= Richard Bruce Stopford =

Hon. Richard Bruce Stopford MA (1774 – 12 December 1844) was a Canon of Windsor from 1812 to 1844.

==Family==
He was the fourth son of James Stopford, 2nd Earl of Courtown. On 19 Nov 1800 he married Eleanor Powys, daughter of Thomas Powys, 1st Baron Lilford and they had the following children:
- George Stopford (born 29 August 1801)
- Eleanor Elizabeth Stopford (4 September 1802 - 12 Oct 1851)
- Richard Henry Stopford (born 22 November 1803)
- Rev. Charles Stopford (19 January 1805 - 10 March 1864)
- William Bruce Stopford-Sackville (1 April 1806 - 29 May 1872)
- James Sydney Stopford (14 April 1808 - 8 July 1885)
- Capt.

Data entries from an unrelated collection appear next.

(** The own properties of a value that is an object.  An array owns its
    indices and [length]; a platform object owns nothing (its members live
    on its prototype). *)
Definition indexed (items : list value) : list (Key * value) :=
  imap (fun i x => (KStr (pretty i), x)) items.

Definition own_entries (v : value) : list (Key * value) :=
  match v with
  | VObject _ entries => entries
  | VArray items =>
      indexed items ++ [(KStr "length", VNumber (Z.of_nat (length items)))]
  | _ => []
  end.

Definition is_object (v : value) : bool :=
  match v with
  | VObject _ _ | VArray _ | VNode _ | VDocument _ => true
  | _ => false
  end.

Fixpoint assoc (k : Key) (entries : list (Key * value)) : option value :=
  match entries with
  | [] => None
  | (k', x) :: rest => if bool_decide (k' = k) then Some x else assoc k rest
  end.

(** [v[k]] for a value that is not [null] or [undefined]; members found on
    prototypes are not modelled and read as [undefined]. *)
Definition get (v : value) (k : Key) : value :=
  default VUndefined (assoc k (own_entries v)).

(** [Reflect.ownKeys(v)]: a [TypeError] unless [v] is an object. *)
Definition ownKeys (v : value) : Completion (list Key) :=
  if is_object v then Normal (map fst (own_entries v)) else Throw TypeError.

Definition characters (s : string) : list value :=
  map (fun c => VString (String c EmptyString)) (list_ascii_of_string s).

(** The own enumerable properties that [Object.assign] copies from a
    source: those of an object, the elements of an array, the characters of
    a string, nothing for the other primitives. *)
Definition own_enumerable (v : value) : list (Key * value) :=
  match v with
  | VObject _ entries => entries
  | VArray items => indexed items
  | VString s => indexed (characters s)
  | _ => []
  end.

(** [...v] in an argument list: arrays and strings are iterable, the other
    values of the model are not. *)
Definition spread (v : value) : Completion (list value) :=
  match v with
  | VArray items => Normal items
  | VString s => Normal (characters s)
  | _ => Throw TypeError
  end.

Definition key_to_string (k : Key) : Completion string :=
  match k with
  | KStr s => Normal s
  | KSym _ => Throw TypeError
  end.

End JS.
Export JS.

(** ** The platform: documents, elements and their mutation primitives *)

Module DOM.

(** A member of an element's property surface.  [key in node] holds exactly
    for the keys that have a slot.  A data slot holds a value and rejects
    assignment when it is not writable (module code is strict, so the
    assignment throws); the other three kinds are the platform objects the
    source reaches through [node.style], [node.classList] and
    [node.dataset]. *)
Inductive Slot :=
| Data (writable : bool) (v : value)
| StyleDecl (cssText : string)
| TokenList (tokens : list string)
| StringMap (entries : gmap string string).

Inductive Child :=
| ChildNode (r : nat)
| ChildText (s : string).

Record Element := mkElement {
  el_namespace : option string;
  el_localName : string;
  el_props : gmap Key Slot;
  el_attributes : gmap string string;
  el_listeners : list (string * value * option value);
  el_children : list Child;
}.

Definition with_props (e : Element) (p : gmap Key Slot) : Element :=
  mkElement (el_namespace e) (el_localName e) p (el_attributes e)
    (el_listeners e) (el_children e).

Definition with_attributes (e : Element) (a : gmap string string) : Element :=
  mkElement (el_namespace e) (el_localName e) (el_props e) a
    (el_listeners e) (el_children e).

Definition with_listeners (e : Element)
    (l : list (string * value * option value)) : Element :=
  mkElement (el_namespace e) (el_localName e) (el_props e) (el_attributes e)
    l (el_children e).

Definition with_children (e : Element) (c : list Child) : Element :=
  mkElement (el_namespace e) (el_localName e) (el_props e) (el_attributes e)
    (el_listeners e) c.

(** A document answers selector lookups and creates elements; what it
    creates is the platform's choice. *)
Record Document := mkDocument {
  doc_querySelector : string -> Completion (option nat);
  doc_createElement : string -> option value -> Completion Element;
  doc_createElementNS : string -> string -> Completion Element;
}.

(** What the engine takes from its environment: the global bindings in
    scope of the module, the documents, the platform's validity tests for
    attribute and dataset names, the string conversion of objects (their
    [toString]) and [JSON.stringify], which the source calls [stringify]. *)
Record Realm := mkRealm {
  globals : gmap string value;
  document_of : nat -> Document;
  valid_attribute_name : string -> bool;
  valid_dataset_name : string -> bool;
  object_to_string : value -> Completion string;
  stringify : value -> Completion value;
}.

(** What the run did, in order: the reads of the options bag and the
    mutations of nodes that took effect. *)
Inductive Event :=
| OptionRead (k : Key)
| NodeCreated (r : nat)
| PropertySet (r : nat) (k : Key) (v : value)
| StyleTextSet (r : nat) (css : string)
| AttributeSet (r : nat) (name val : string)
| AttributeToggled (r : nat) (name : string) (force : bool)
| DatasetSet (r : nat) (name val : string)
| ClassesAdded (r : nat) (tokens : list string)
| ListenerAdded (r : nat) (type : string) (callback : value)
    (options : option value)
| ChildrenAppended (r : nat) (children : list Child).

Record World := mkWorld {
  heap : gmap nat Element;
  journal : list Event;
}.

(** *** The monad *)

Definition M (A : Type) : Type := World -> Completion A * World.

Definition ret {A} (a : A) : M A := fun w => (Normal a, w).

Definition throw {A} (x : Exn) : M A := fun w => (Throw x, w).

Definition bind {A B} (m : M A) (k : A -> M B) : M B :=
  fun w =>
    match m w with
    | (Normal a, w') => k a w'
    | (Throw x, w') => (Throw x, w')
    end.

(** [try { m } catch { h }] *)
Definition try_catch {A} (m : M A) (h : M A) : M A :=
  fun w =>
    match m w with
    | (Normal a, w') => (Normal a, w')
    | (Throw _, w') => h w'
    end.

Definition lift {A} (c : Completion A) : M A := fun w => (c, w).

Notation "'let*' x ':=' m 'in' k" := (bind m (fun x => k))
  (at level 10, x name, m at level 100, k at level 200).
Notation "m ';;' k" := (bind m (fun _ => k))
  (at level 100, k at level 200, right associativity).

Fixpoint for_each {A} (l : list A) (body : A -> M unit) : M unit :=
  match l with
  | [] => ret tt
  | x :: rest => body x ;; for_each rest body
  end.

Definition record (ev : Event) : M unit :=
  fun w => (Normal tt, mkWorld (heap w) (journal w ++ [ev])).

(** Dereferencing a node that is not in the heap is the [TypeError] of
    using a value that is not an object. *)
Definition element (r : nat) : M Element :=
  fun w =>
    match heap w !! r with
    | Some e => (Normal e, w)
    | None => (Throw TypeError, w)
    end.
(** * The SQL type system of go-mysql-server ([sql/type.go])

    A shallow embedding of the [sql] package's type catalogue: the eight
    built-in descriptors ([Null], [Integer], [BigInteger],
    [TimestampWithTimezone], [String], [Boolean], [Float], [Blob]), the
    [Column] and [Schema] row validation, and the fail-fast helper
    [MustConvert], followed by theorems about conversion, comparison,
    serialisation and row checking.

    Conventions.
    - A Go [interface{}] is a [value]: one constructor per dynamic type the
      code switches on, [VNil] for the nil interface, and [VOther] and
      [VFaulty] for every other dynamic type: [VOther] carries the text its
      [String()] method returns, if it has the method, [VFaulty] is a value
      whose [String()] method panics when called (a nil [*time.Time], whose
      method dereferences its receiver).
    - Fixed-width integers are [Z] with the wrap-around of Go's conversions
      written out ([wrap_signed]).  Go's [int] and [uint] are 64 bits wide,
      as on amd64 and arm64.
    - A Go call either returns, returns a non-nil [error], or panics:
      [outcome] has one constructor for each.
    - The functions of Go's standard library that the code calls are
      modelled in modules named after their packages ([strconv], [strings],
      [bytes], [time], [reflect]), and those of vitess in [sqltypes]. *)

From Stdlib Require Import ZArith List String Ascii Bool Lia.
From Stdlib Require Import Strings.Byte Floats.SpecFloat.
Import ListNotations.

Local Open Scope string_scope.
Local Open Scope list_scope.
Local Open Scope Z_scope.

(** ** Machine integers *)

Definition intSize : Z := 64.

Definition wrap_signed (w z : Z) : Z :=
  (z + 2 ^ (w - 1)) mod 2 ^ w - 2 ^ (w - 1).

Definition in_signed (w z : Z) : Prop := - 2 ^ (w - 1) <= z < 2 ^ (w - 1).
Definition in_unsigned (w z : Z) : Prop := 0 <= z < 2 ^ w.

(** Go's conversions [int32(x)] and [int64(x)] from any integer type. *)
Definition int32 (z : Z) : Z := wrap_signed 32 z.
Definition int64 (z : Z) : Z := wrap_signed 64 z.

(** ** Timestamps: the data of a [time.Time] *)

Inductive Location : Set :=
| UTC
| Local
| FixedZone (name : string) (offset : Z).

(** [sec] counts seconds since January 1 of year 1, 00:00:00 UTC (what
    [t.sec()] returns), [nsec] the nanoseconds within the second, [mono]
    the monotonic clock reading when the value carries one. *)
Record Time : Set := mkTime {
  sec : Z;
  nsec : Z;
  mono : option Z;
  loc : Location
}.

Edward Stopford (20 August 1809 - 14 October 1895)
- Lucy-Charlotte Stopford (born 16 October 1811)
- Robert Stopford (16 April 1813 - 25 May 1878) married Matilda Caroline Birch Reynardson, on 11 Aug 1853; Ancestor of Eugen Michael Simon (1992-)
- Harriet Jane Stopford (19 September 1816 - 13 December 1902)

==Career==

He was educated at Christ Church, Oxford where he was awarded BA in 1796, MA in 1799.

He was appointed:
- Rector of Barton Seagrave 1798
- Vicar of Nuneaton 1803
- Prebendary of Bullinghope in Hereford Cathedral 1810–1844
- Chaplain to Queen Victoria

He was appointed to the sixth stall in St George's Chapel, Windsor Castle in 1812, a position he held until 1844.